En novembre 1764, Louis XV promulgue un édit qui proscrit la Compagnie
de Jésus en France et confisque tous ses biens. Avant la France, le Portugal a
expulsé les Jésuites en 1759. Suivront l’Espagne et le royaume des Deux-Siciles
en 1767, ainsi que le duché de Parme en 1768.
Joseph Hyacinthe METZELARD, vigneron de Dommartemont
Avant de tomber sur les
pépites du curé GAUCHERON, je consultai les registres paroissiaux pour étudier
la famille METZELARD.
Joseph Hyacinthe METZELARD a été baptisé le 09/04/1716 à Faulx,
commune de Meurthe-et-Moselle située à environ 15 km de Dommartemont. Ses
parents, Jacques Hyacinthe et Catherine COLSON, sont originaires de cette commune. Jacques Hyacinthe est
vigneron puis laboureur.
Joseph Hyacinthe a 8
frères et sœurs nés entre 1700 et 1718. Aucun ne semble être décédé en bas âge.
Acte de baptême de Joseph Hyacinthe METZELARD, 09/04/1716, Faulx.
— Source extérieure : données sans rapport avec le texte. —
(* ===== verification/Accounting.v ===== *)
(** * Block accounting of a request in one group

    What the operations of vllm/v1/core/single_type_kv_cache_manager.py promise the
    coordinator, for every class but Mamba's and cross attention: how many blocks they
    take, that the blocks of a request that are not cached yet stay private and
    unhashed, and that they disturb no other request. *)

From S2P Require Import Prelude FreeQueue Request BlockHash BlockPool KVSpec CacheHit SingleType.

#[local] Set Default Proof Using "Type*".

(** ** Private blocks *)

Section Private.
Implicit Types (p : BlockPool) (r : ref) (row bs free : list ref).

(** The blocks from index [nc] on belong to this row alone and have no hash. *)
Definition row_tail_ok p row (nc : Z) : Prop :=
  ∀ i r, row !! i = Some r → nc ≤ Z.of_nat i → valid p r → rc p r = 1 ∧ bhash p r = None.

(** Private blocks of other rows than [row] stay private. *)
Definition pool_frame p p' row : Prop :=
  ∀ r, valid p r → rc p r = 1 → bhash p r = None → r ∉ row → rc p' r = 1 ∧ bhash p' r = None.

(** Without prefix caching no block has a hash. *)
Definition nohash p : Prop := enable_caching p = false → ∀ r, valid p r → bhash p r = None.

Lemma nohash_step p p' :
  config p' = config p → (∀ r, valid p r → bhash p r = None → bhash p' r = None) → nohash p → nohash p'.
Proof.
  intros Hcfg Hh Hn He r Hv. apply (config_valid _ _ _ Hcfg) in Hv. apply Hh; [done|].
  apply Hn; [|done]. unfold config in Hcfg. congruence.
Qed.

Lemma pool_frame_refl p row : pool_frame p p row.
Proof. by intros r. Qed.

Lemma pool_frame_trans p1 p2 p3 row1 row2 :
  config p2 = config p1 → pool_frame p1 p2 row1 → pool_frame p2 p3 row2 →
  (∀ r, valid p1 r → rc p1 r = 1 → bhash p1 r = None → r ∈ row2 → r ∈ row1) → pool_frame p1 p3 row1.
Proof.
  intros Hcfg H12 H23 Hsub r Hv Hrc Hh Hr. destruct (H12 r) as [Hrc2 Hh2]; try done.
  apply H23; [by rewrite config_valid|done|done|]. intros Hin. by apply Hr, Hsub.
Qed.
(* ===== verification/CoordInv.v ===== *)
(** * The invariant of the coordinator

    The block pool and all the managers of vllm/v1/core/kv_cache_coordinator.py
    together: every reference count is the number of times the requests' rows, over
    all groups, refer to the block.  The loops over the managers keep it when every
    operation on one group does. *)

From S2P Require Import Prelude FreeQueue Request BlockHash BlockPool KVSpec CacheHit SingleType Accounting Coordinator.

#[local] Set Default Proof Using "Type*".

Section Counting.
Implicit Types (r : ref) (m : Manager) (ms : list Manager) (id : string).

Definition mgr_refs r m : Z := row_refs r (req_to_blocks m).

(** How often the rows of all groups refer to [r]. *)
Definition coord_refs r ms : Z := sumZ (mgr_refs r <$> ms).

Lemma coord_refs_insert r ms i m m' :
  ms !! i = Some m → coord_refs r (<[i := m']> ms) = coord_refs r ms - mgr_refs r m + mgr_refs r m'.
Proof.
  intros Hi. unfold coord_refs. rewrite insert_take_drop by by eapply lookup_lt_Some.
  rewrite <- (take_drop_middle ms i m Hi) at 3. rewrite !fmap_app, !sumZ_app, !fmap_cons.
  unfold sumZ. simpl. lia.
Qed.

Lemma mgr_refs_nonneg r m : 0 ≤ mgr_refs r m.
Proof. apply row_refs_nonneg. Qed.

Lemma coord_refs_nonneg r ms : 0 ≤ coord_refs r ms.
Proof. apply sumZ_nonneg, Forall_fmap, Forall_true. intros m. apply mgr_refs_nonneg. Qed.

Lemma coord_refs_le r ms i m : ms !! i = Some m → mgr_refs r m ≤ coord_refs r ms.
Proof.
  intros Hi. pose proof (coord_refs_insert r ms i m (set_req_to_blocks ∅ m) Hi) as He.
  pose proof (coord_refs_nonneg r (<[i := set_req_to_blocks ∅ m]> ms)).
  unfold mgr_refs in He at 2. simpl in He. unfold row_refs in He at 1. rewrite map_fold_empty in He. lia.
Qed.

Lemma blocks_of_refs m id r : occ r (blocks_of m id) ≤ mgr_refs r m.
Proof.
  unfold blocks_of, mgr_refs. destruct (req_to_blocks m !! id) eqn:Hid; simpl.
  - by eapply row_refs_le.
  - rewrite occ_nil. apply row_refs_nonneg.
Qed.

(** A block in the rows of two requests or of two groups has two references. *)
Lemma coord_refs_two r ms i j mi mj id id' :
  ms !! i = Some mi → ms !! j = Some mj → i ≠ j ∨ id ≠ id' →
  r ∈ blocks_of mi id → r ∈ blocks_of mj id' → 2 ≤ coord_refs r ms.
Proof.
  intros Hi Hj Hne Hri Hrj. apply occ_elem in Hri, Hrj.
  destruct (decide (i = j)) as [<-|Hij].
  - assert (mj = mi) as -> by congruence. assert (id ≠ id') as Hid by naive_solver.
    pose proof (coord_refs_le r ms i mi Hi). unfold mgr_refs in *.
    pose proof (row_refs_delete r (req_to_blocks mi) id) as Hd. fold (blocks_of mi id) in Hd.
    pose proof (blocks_of_refs (set_req_to_blocks (delete id (req_to_blocks mi)) mi) id' r) as Hd'.
    unfold mgr_refs, blocks_of in Hd'. simpl in Hd'. rewrite lookup_delete_ne in Hd' by done.
    fold (blocks_of mi id') in Hd'. lia.
  - pose proof (coord_refs_insert r ms i mi (set_req_to_blocks ∅ mi) Hi) as He.
    unfold mgr_refs in He at 2. simpl in He. unfold row_refs in He at 1. rewrite map_fold_empty in He.
    assert (<[i := set_req_to_blocks ∅ mi]> ms !! j = Some mj) as Hj' by by rewrite list_lookup_insert_ne.
    pose proof (coord_refs_le r _ j mj Hj'). pose proof (blocks_of_refs mi id r).
    pose proof (blocks_of_refs mj id' r). lia.
Qed.
End Counting.

Section CoordInvariant.
Context {E : Env} (reserved : list ref).
Implicit Types (c : Coordinator) (p : BlockPool) (m : Manager) (s : KV) (free : list ref) (id : string).

Record coord_inv c free : Prop := {
  ci_pool : pool_inv (block_pool c) free reserved;
  ci_nohash : nohash (block_pool c);
  ci_static i m : single_type_managers c !! i = Some m → mgr_static (block_pool c) (Z.of_nat i) m;
  ci_null i m : single_type_managers c !! i = Some m → _null_block m = Blk 0;
  ci_rc r : valid (block_pool c) r → rc (block_pool c) r = coord_refs r (single_type_managers c);
  ci_rows i m id row : single_type_managers c !! i = Some m → req_to_blocks m !! id = Some row →
    row_ok (block_pool c) row;
  ci_cached i m id : single_type_managers c !! i = Some m → 0 ≤ num_cached m id;
  ci_tail i m id : single_type_managers c !! i = Some m →
    row_tail_ok (block_pool c) (blocks_of m id) (num_cached m id)
}.

(** The references of the other groups. *)
Definition other_refs c m r : Z := coord_refs r (single_type_managers c) - mgr_refs r m.

Definition put_manager i s c : Coordinator :=
  set_block_pool (kv_pool s) (set_single_type_managers (<[i := kv_mgr s]> (single_type_managers c)) c).

Lemma coord_manager c free i m :
  coord_inv c free → single_type_managers c !! i = Some m →
  mgr_inv reserved (other_refs c m) (mkKV (block_pool c) m) free ∧
  ∀ id, group_pre (Z.of_nat i) (mkKV (block_pool c) m) id.
Proof.
  intros Hi Hm. destruct Hi as [Hp Hno Hst Hnull Hrc Hrows Hc Ht]. split.
  - split; simpl; [done|by eapply Hnull| | |intros id row; by apply (Hrows i m id row)].
    + intros r. pose proof (coord_refs_le r _ _ _ Hm). unfold other_refs. lia.
    + intros r Hv. rewrite (Hrc r Hv). unfold other_refs, mgr_refs. lia.
  - intros id. split; simpl; [by apply Hst|done|by eapply Hc|by eapply Ht].
Qed.

Lemma mgr_static_step p p' g m m' :
  config p' = config p → mconfig m' = mconfig m → mgr_static p g m → mgr_static p' g m'.
Proof.
  intros Hc (Hs & Hb & He & Hg & _ & _)%mconfig_eq [H1 H2 H3 H4 H5].
  unfold config in Hc. injection Hc as _ Hc1 Hc2 _ _ _. split; congruence.
Qed.

(** An operation on the row of request [id] in group [i]. *)
Lemma coord_put c free i m s' free' id row' :
  coord_inv c free → single_type_managers c !! i = Some m →
  mgr_inv reserved (other_refs c m) s' free' → group_post (mkKV (block_pool c) m) s' id row' →
  coord_inv (put_manager i s' c) free'.
Proof.
  intros Hi Hm Hi' [Hst Hno Hfr Hc Ht]. pose proof (ms_config _ _ _ _ Hst) as Hcfg. simpl in *.
  pose proof (ms_mconfig _ _ _ _ Hst) as Hmc. simpl in Hmc.
  assert (Hlen : (i < length (single_type_managers c))%nat) by by eapply lookup_lt_Some.
  assert (Hlk : ∀ j mj, single_type_managers (put_manager i s' c) !! j = Some mj →
    (j = i ∧ mj = kv_mgr s') ∨ (j ≠ i ∧ single_type_managers c !! j = Some mj)).
  { intros j mj Hj. simpl in Hj. apply list_lookup_insert_Some in Hj. naive_solver. }
  split; simpl.
  - by eapply mi_pool.
  - done.
  - intros j mj [[-> ->]|[Hne Hj]]%Hlk; (eapply mgr_static_step; [done| |by eapply ci_static]);
      [done|done].
  - intros j mj [[-> ->]|[Hne Hj]]%Hlk; [by eapply mi_null|by eapply ci_null].
  - intros r Hv. rewrite (coord_refs_insert r _ i m _ Hm), (mi_rc _ _ _ _ Hi' r Hv).
    unfold other_refs, mgr_refs. lia.
  - intros j mj id' row [[-> ->]|[Hne Hj]]%Hlk Hrow; [by eapply mi_rows|].
    eapply row_ok_config; [done|]. by eapply ci_rows.
  - intros j mj id' [[-> ->]|[Hne Hj]]%Hlk; [|by eapply ci_cached].
    destruct (decide (id' = id)) as [->|Hid]; [done|]. unfold num_cached.
    rewrite (ms_cached_other _ _ _ _ Hst) by done. by eapply (ci_cached _ _ Hi i m id').
  - assert (Hother : ∀ j mj id', single_type_managers c !! j = Some mj → j ≠ i ∨ id' ≠ id →
      row_tail_ok (kv_pool s') (blocks_of mj id') (num_cached mj id')).
    { intros j mj id' Hj Hne k r Hk Hle Hv. rewrite config_valid in Hv by done.
      destruct (ci_tail _ _ Hi j mj id' Hj k r Hk Hle Hv) as [Hrc Hh].
      apply Hfr; [done..|]. intros Hin. rewrite (ci_rc _ _ Hi r Hv) in Hrc.
      assert (2 ≤ coord_refs r (single_type_managers c)); [|lia].
      eapply (coord_refs_two r _ j i mj m id' id); [done|done|done| |done].
      by eapply list_elem_of_lookup_2. }
    intros j mj id' [[-> ->]|[Hne Hj]]%Hlk; [|by eapply Hother; eauto].
    destruct (decide (id' = id)) as [->|Hid]; [by rewrite (ms_row _ _ _ _ Hst)|].
    unfold blocks_of, num_cached. rewrite (ms_cached_other _ _ _ _ Hst), (ms_rows_other _ _ _ _ Hst) by done.
    eapply (Hother i m id'); auto.
Qed.
(** ** Loops over the managers *)

(** The fields of the coordinator that no operation assigns. *)
Definition coord_same c c' : Prop :=
  c_kv_cache_config c' = c_kv_cache_config c ∧ c_max_model_len c' = c_max_model_len c ∧
  c_enable_caching c' = c_enable_caching c ∧ eagle_group_ids c' = eagle_group_ids c ∧
  c_kind c' = c_kind c ∧ config (block_pool c') = config (block_pool c) ∧
  length (single_type_managers c') = length (single_type_managers c).

#[export] Instance coord_same_preorder : PreOrder coord_same.
Proof.
  split; [intros c; unfold coord_same; by split_and!|]. unfold coord_same. intros c1 c2 c3 (? & ? & ? & ? & ? & ? & ?) (? & ? & ? & ? & ? & ? & ?).
  split_and!; congruence.
Qed.

Lemma wp_on_manager {A} i m (op : M KV A) Q c :
  single_type_managers c !! i = Some m →
  wp op (λ a s', Q a (put_manager i s' c)) (mkKV (block_pool c) m) → wp (on_manager i op) Q c.
Proof.
  intros Hm. unfold wp, on_manager. rewrite Hm. by destruct (op (mkKV (block_pool c) m)) as [[] ?].
Qed.

(** What an operation for request [id] leaves alone in a manager. *)
Record mgr_frame id m m' : Prop := {
  mf_config : mconfig m' = mconfig m;
  mf_rows id' : id' ≠ id → req_to_blocks m' !! id' = req_to_blocks m !! id';
  mf_cached id' : id' ≠ id → num_cached_block m' !! id' = num_cached_block m !! id'
}.

Section Loop.
Context {A : Type} (body : nat → M KV A) (id : string) (c0 : Coordinator).
(** [R i m m' a]: what the operation on group [i] did to its manager, and its result.
    [I i p free]: the state of the pool before group [i]. *)
Context (R : nat → Manager → Manager → A → Prop) (I : nat → BlockPool → list ref → Prop).
Abbreviation ms0 := (single_type_managers c0).

Definition group_op_ok : Prop :=
  ∀ i m ext p free, ms0 !! i = Some m → config p = config (block_pool c0) → I i p free →
    mgr_inv reserved ext (mkKV p m) free → group_pre (Z.of_nat i) (mkKV p m) id →
    wp (body i) (λ a s', ∃ row' free', mgr_inv reserved ext s' free' ∧
       group_post (mkKV p m) s' id row' ∧ R i m (kv_mgr s') a ∧ I (S i) (kv_pool s') free') (mkKV p m).

Lemma collect_managers_from (Hbody : group_op_ok) n : ∀ k c free,
  (k + n = length ms0)%nat → coord_inv c free → coord_same c0 c →
  (∀ i, (k ≤ i)%nat → single_type_managers c !! i = ms0 !! i) → I k (block_pool c) free →
  wp (collect (seq k n) (λ i, on_manager i (body i)))
    (λ as_ c', ∃ free', coord_inv c' free' ∧ coord_same c0 c' ∧ I (length ms0) (block_pool c') free' ∧
       length as_ = n ∧ (∀ i, (i < k)%nat → single_type_managers c' !! i = single_type_managers c !! i) ∧
       ∀ j m, (j < n)%nat → ms0 !! (k + j)%nat = Some m →
         ∃ m' a, single_type_managers c' !! (k + j)%nat = Some m' ∧ as_ !! j = Some a ∧
           mgr_frame id m m' ∧ R (k + j) m m' a) c.
Proof.
  induction n as [|n IH]; intros k c free Hkn Hi Hsame Hms HI; cbn [seq collect].
  { apply wp_ret. exists free. replace (length ms0) with k by lia. split_and!; try done. intros; lia. }
  destruct (lookup_lt_is_Some_2 ms0 k) as [m Hm]; [lia|].
  assert (single_type_managers c !! k = Some m) as Hck by by rewrite Hms.
  destruct (coord_manager _ _ _ _ Hi Hck) as [Hmi Hpre].
  wp_prim. eapply wp_on_manager; [done|].
  eapply wp_mono; [eapply Hbody; [done|by apply Hsame|done..]|].
  intros a s' (row' & free' & Hi' & Hpost & HR & HI').
  pose proof (coord_put _ _ _ _ _ _ _ _ Hi Hck Hi' Hpost) as Hi1.
  wp_prim. eapply wp_mono.
  - apply (IH (S k) (put_manager k s' c) free'); try done; [lia| |].
    + etrans; [done|]. pose proof (ms_config _ _ _ _ (gp_step _ _ _ _ Hpost)).
      split_and!; try done. simpl. by rewrite length_insert.
    + intros i Hle. simpl. rewrite list_lookup_insert_ne by lia. apply Hms. lia.
  - intros as_ c' (free2 & Hi2 & Hs2 & HI2 & Hlen & Hlow & Hhigh). wp_prim. exists free2.
    split_and!; try done; [simpl; lia|..].
    + intros i Hlt. rewrite Hlow by lia. simpl. by rewrite list_lookup_insert_ne by lia.
    + intros [|j] mj Hj Hmj.
      * rewrite Nat.add_0_r in *. exists (kv_mgr s'), a. assert (mj = m) as -> by congruence.
        destruct Hpost as [[_ Hmc _ Hro Hco] _ _ _ _].
        split_and!; [|done|by split|done].
        rewrite Hlow by lia. simpl. rewrite list_lookup_insert_eq; [done|].
        by eapply lookup_lt_Some.
      * replace (k + S j)%nat with (S k + j)%nat in * by lia. apply Hhigh; [lia|done].
Qed.

Lemma collect_managers_ok free :
  coord_inv c0 free → I 0 (block_pool c0) free → group_op_ok →
  wp (collect_managers body)
    (λ as_ c', ∃ free', coord_inv c' free' ∧ coord_same c0 c' ∧ I (length ms0) (block_pool c') free' ∧
       length as_ = length ms0 ∧
       ∀ i m, ms0 !! i = Some m →
         ∃ m' a, single_type_managers c' !! i = Some m' ∧ as_ !! i = Some a ∧ mgr_frame id m m' ∧ R i m m' a) c0.
Proof.
  intros Hi HI Hbody. unfold collect_managers. wp_prim. wp_prim.
  eapply wp_mono; [by eapply (collect_managers_from Hbody _ 0 c0)|].
  intros as_ c' (free' & ? & ? & ? & ? & _ & Hall). exists free'. split_and!; try done.
  intros i m Hm. apply Hall; [by eapply lookup_lt_Some|done].
Qed.
End Loop.

Lemma for_managers_ok body id c0 R I free :
  coord_inv c0 free → I 0%nat (block_pool c0) free → group_op_ok body id c0 (λ i m m' _, R i m m') I →
  wp (for_managers body)
    (λ _ c', ∃ free', coord_inv c' free' ∧ coord_same c0 c' ∧
       I (length (single_type_managers c0)) (block_pool c') free' ∧
       ∀ i m, single_type_managers c0 !! i = Some m →
         ∃ m', single_type_managers c' !! i = Some m' ∧ mgr_frame id m m' ∧ R i m m') c0.
Proof.
  intros Hi HI Hbody. unfold for_managers. wp_prim. wp_prim. apply wp_for_collect.
  pose proof (collect_managers_ok _ _ _ _ _ _ Hi HI Hbody) as Hc. unfold collect_managers in Hc.
  unfold wp, mbind, M_bind, gets in Hc. unfold wp.
  destruct (collect _ _ c0) as [[as_|e] c']; [|done].
  destruct Hc as (free' & ? & ? & ? & _ & Hall). exists free'. split_and!; try done.
  intros i m Hm. destruct (Hall i m Hm) as (m' & [] & ? & _ & ? & ?). by exists m'.
Qed.
End CoordInvariant.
Registres paroissiaux de Faulx, BMS 1642-1792, vue 280/652. Archives départementales de Meurthe-et-Moselle. |
Le 03/08/1745, il épouse Anne SIRY, originaire de Dommartemont.
Ils ont ensemble 8 enfants nés entre 1746 et 1761. Le couple déménage à
Dommartemont entre 1750 et 1753.
L’abbé GAUCHERON marie plusieurs
enfants du couple : Marie Anne
en 1775, Barbe en 1781 et Jean Charles en 1782. Il inhume aussi Joseph Hyacinthe le 11/02/1779,
ainsi que ses enfants Joseph Toussaint en 1787 et Anne en 1788, décédés célibataires. Un
acte d’inhumation particulier est même accordé à Joseph Toussaint, tailleur d’habits
de 32 ans, qui est inhumé près de l’église. Cela me fait dire que malgré sa
profession laïque, il a dû exercer une fonction auprès du père GAUCHERON. D’ailleurs,
il était souvent présent dans les actes d’état civil.
Acte
de sépulture de Joseph Toussaint METZELARD, 02/04/1787, Dommartemont.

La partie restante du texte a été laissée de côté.